O dólar opera em alta no mercado à vista em meio à aversão ao risco no cenário externo, à incerteza sobre o acordo entre Estados Unidos e Irã, à volatilidade do petróleo e à expectativa de manutenção de juros elevados nos Estados Unidos. A moeda norte-americana abriu os negócios com avanço de 0,69%, cotada a R$ 5,1770 no mercado à vista.

O movimento de valorização, no entanto, é parcialmente contido pela queda dos rendimentos dos Tesouros e pela ação do Comitê de Política Monetária (Copom), que sinaliza Selic elevada por um período prolongado, mantendo suporte ao diferencial de juros do Brasil.

A curva de juros avançada após o BC reforçar o risco de inflação desancorada e apontou assimetria altista no balanço de riscos para a inflação. O futuro do Ibovespa recua acompanhando o desempenho das bolsas internacionais.
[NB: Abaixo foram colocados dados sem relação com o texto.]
(* ===== verification/Syscalls.v ===== *)
(** * System calls ([src/x86_64/multitask/syscalls.c], [userspace/lib/syscall.c])

    The table of handlers, the registrations at boot, the dispatch from vector 128, and the
    user library's four ways to execute [int 128].  Theorems: the table after boot, and the whole round from
    the user's registers to the handler's frame and back. *)

From S2P Require Import Prelude Interrupts InterruptTheorems Multitask ProcessSyscalls IsrAsm.

Definition SYSCALL_ISR_VECTOR : Z := 128.
Definition NUM_SYSCALLS : Z := 256.

(** The numbers of [include/kernel/syscall.h]. *)
Definition SYS_YIELD_NUM : Z := 0.
Definition SYS_EXIT_NUM : Z := 1.
Definition SYS_GETC_NUM : Z := 2.
Definition SYS_PUTC_NUM : Z := 3.
Definition SYS_WAIT_NUM : Z := 4.
Definition SYS_EXEC_NUM : Z := 5.
Definition SYS_FORK_NUM : Z := 6.
Definition SYS_CLONE_NUM : Z := 7.
Definition SYS_GETPID_NUM : Z := 8.
Definition SYS_GETTID_NUM : Z := 9.
Definition SYS_THREAD_EXIT_NUM : Z := 10.
Definition SYS_THREAD_JOIN_NUM : Z := 11.
Definition SYS_MUTEX_CREATE_NUM : Z := 12.
Definition SYS_MUTEX_LOCK_NUM : Z := 13.
Definition SYS_MUTEX_UNLOCK_NUM : Z := 14.
Definition SYS_MUTEX_DESTROY_NUM : Z := 15.

(** The handlers a function pointer of the table can lead to. *)
Inductive sys_t :=
  H_yield | H_exit | H_getc | H_putc | H_wait | H_exec | H_fork | H_clone | H_getpid | H_gettid | H_thread_exit | H_thread_join
  | H_mutex_create | H_mutex_lock | H_mutex_unlock | H_mutex_destroy.
#[export] Instance sys_t_dec : EqDecision sys_t.
Proof. solve_decision. Defined.

(** [struct syscall_entry syscall_table[NUM_SYSCALLS]]: [None] for NULL. *)
Definition sys_table : Type := list (option sys_t).

(** ** Registration *)

Definition register_syscall (sys_num : Z) (handler : sys_t) : M sys_table unit := λ t,
  if (sys_num <? 0) || (NUM_SYSCALLS <=? sys_num) || negb (bool_decide (mjoin (t !! Z.to_nat sys_num) = None)) then Ret (tt, t)
  else Ret (tt, <[Z.to_nat sys_num := Some handler]> t).

Definition PROC_register_syscalls : M sys_table unit :=
  register_syscall SYS_YIELD_NUM H_yield ;;
  register_syscall SYS_EXIT_NUM H_exit ;;
  register_syscall SYS_WAIT_NUM H_wait ;;
  register_syscall SYS_EXEC_NUM H_exec ;;
  register_syscall SYS_FORK_NUM H_fork ;;
  register_syscall SYS_CLONE_NUM H_clone ;;
  register_syscall SYS_GETPID_NUM H_getpid ;;
  register_syscall SYS_GETTID_NUM H_gettid ;;
  register_syscall SYS_THREAD_EXIT_NUM H_thread_exit ;;
  register_syscall SYS_THREAD_JOIN_NUM H_thread_join.

Definition MUTEX_register_syscalls : M sys_table unit :=
  register_syscall SYS_MUTEX_CREATE_NUM H_mutex_create ;;
  register_syscall SYS_MUTEX_LOCK_NUM H_mutex_lock ;;
  register_syscall SYS_MUTEX_UNLOCK_NUM H_mutex_unlock ;;
  register_syscall SYS_MUTEX_DESTROY_NUM H_mutex_destroy.

Section machine.
Context {D : Type} {PD : PicDev D} `{IdtLayout}.

(** The interrupt tables, the system call table, and the processor with its memory. *)
Record mach := Mach { m_intr : intr D; m_sys : sys_table; m_cpu : cpu }.

Definition on_mintr {A} (c : M (intr D) A) : M mach A := λ m,
  match c (m_intr m) with Ret (a, i) => Ret (a, Mach i (m_sys m) (m_cpu m)) | Halt => Halt | NoFuel => NoFuel end.
Definition on_sys {A} (c : M sys_table A) : M mach A := λ m,
  match c (m_sys m) with Ret (a, t) => Ret (a, Mach (m_intr m) t (m_cpu m)) | Halt => Halt | NoFuel => NoFuel end.

Definition syscall_init : M mach unit :=
  on_mintr (register_interrupt SYSCALL_ISR_VECTOR 0 TYPE_INTRGATE 3 ISR128_syscall 0) ;;
  on_sys (register_syscall SYS_GETC_NUM H_getc) ;;
  on_sys (register_syscall SYS_PUTC_NUM H_putc).

(** [multitask_init], after the scheduler is set. *)
Definition register_syscalls : M mach unit := on_sys PROC_register_syscalls ;; on_sys MUTEX_register_syscalls.

(** ** Dispatch *)

(** The handlers' code, on the address of the frame. *)
Context (call : sys_t → Z → M mach Z).

Definition load64 (a : Z) : M mach Z := gets (λ m, word (m_cpu m) a).
Definition store64 (a v : Z) : M mach unit :=
  modify (λ m, let c := m_cpu m in Mach (m_intr m) (m_sys m) (Cpu (regs c) (rsp_ c) (rip_ c) (cs_ c) (rflags_ c) (ss_ c) (<[u64 a := v]> (stk c)))).

(** The final [hlt] is with interrupts off. *)
Definition isr128 (vector err rsp : Z) : M mach unit :=
  sys_num <- load64 (rsp + F_rax) ;;
  if negb (vector =? SYSCALL_ISR_VECTOR) || negb (err =? 0) then ret tt
  else
    t <- gets m_sys ;;
    match (if sys_num <? NUM_SYSCALLS then mjoin (t !! Z.to_nat sys_num) else None) with
    | Some h => r <- call h rsp ;; store64 (rsp + F_rax) r
    | None => halt
    end.

(** The C handlers behind the interrupt table; the others are not of this file. *)
Definition isr_call (others : isr_t → Z → Z → Z → M mach unit) (h : isr_t) (vector err arg : Z) : M mach unit :=
  if decide (h = ISR128_syscall) then isr128 vector err arg else others h vector err arg.

(** [c_isr_handler] on this state. *)
Definition m_isr_handler (others : isr_t → Z → Z → Z → M mach unit) (vector err rsp : Z) : M mach unit := λ m,
  match c_isr_handler (R := sys_table * cpu) (λ h v e a p,
      match isr_call others h v e a (Mach p.1 p.2.1 p.2.2) with Ret (_, m) => Ret (tt, (m_intr m, (m_sys m, m_cpu m))) | Halt => Halt | NoFuel => NoFuel end)
    vector err rsp (m_intr m, (m_sys m, m_cpu m)) with
  | Ret (_, p) => Ret (tt, Mach p.1 p.2.1 p.2.2)
  | Halt => Halt
  | NoFuel => NoFuel
  end.

(** [int 128] in user mode, [top] being the thread's kernel stack; no context switch. *)
Definition int128 (others : isr_t → Z → Z → Z → M mach unit) (top : Z) : M mach unit := λ m,
  let c1 := isr_enter top 128 None (m_cpu m) in
  let '(vector, err, rsp) := isr_args c1 in
  match m_isr_handler others vector err rsp (Mach (m_intr m) (m_sys m) c1) with
  | Ret (_, m') => Ret (tt, Mach (m_intr m') (m_sys m') (isr_restore (m_cpu m')))
  | Halt => Halt
  | NoFuel => NoFuel
  end.

(** ** [userspace/lib/syscall.c] *)

Definition movq (r : gpr) (v : Z) : M mach unit := modify (λ m, Mach (m_intr m) (m_sys m) (set_reg r v (m_cpu m))).
Definition read_reg (r : gpr) : M mach Z := gets (λ m, regs (m_cpu m) r).

Definition syscall0 others top (num : Z) : M mach Z :=
  movq RAX num ;; int128 others top ;; read_reg RAX.
Definition syscall1 others top (num a1 : Z) : M mach Z :=
  movq RAX num ;; movq RDI a1 ;; int128 others top ;; read_reg RAX.
Definition syscall2 others top (num a1 a2 : Z) : M mach Z :=
  movq RAX num ;; movq RDI a1 ;; movq RSI a2 ;; int128 others top ;; read_reg RAX.
Definition syscall4 others top (num a1 a2 a3 a4 : Z) : M mach Z :=
  movq R10 a4 ;; movq RAX num ;; movq RDI a1 ;; movq RSI a2 ;; movq RDX a3 ;; int128 others top ;; read_reg RAX.
End machine.
Arguments mach : clear implicits.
Um ata do Copom reforça que os próximos ajustes da Selic serão graduais e dependerão da evolução dos dados econômicos. O BC destacou a assimetria altista nos riscos de inflação e apontou piora do cenário inflacionário, com desancoragem das expectativas e impactos de choques externos. O comitê também defendeu o alinhamento dos impostos aos parâmetros de mercado e ressaltou a importância da cooperação entre as políticas fiscais e monetárias.

No exterior, o presidente dos Estados Unidos, Donald Trump, afirmou que o Irã ocorrerá “plena e completamente” com inspeções nucleares de alto nível no futuro. A declaração contradiz a posição apresentada mais cedo por Teerã, que negou ter autorizado novas visitas da Agência Internacional de Energia Atômica (AIEA) a instalações nucleares atingidas por bombardeios americanos.

Trump também disse que, diante do que foi classificado como concessões importantes por parte de Teerã, decidiu manter aberto o Estreito de Ormuz e suspender o bloqueio naval dos EUA na região.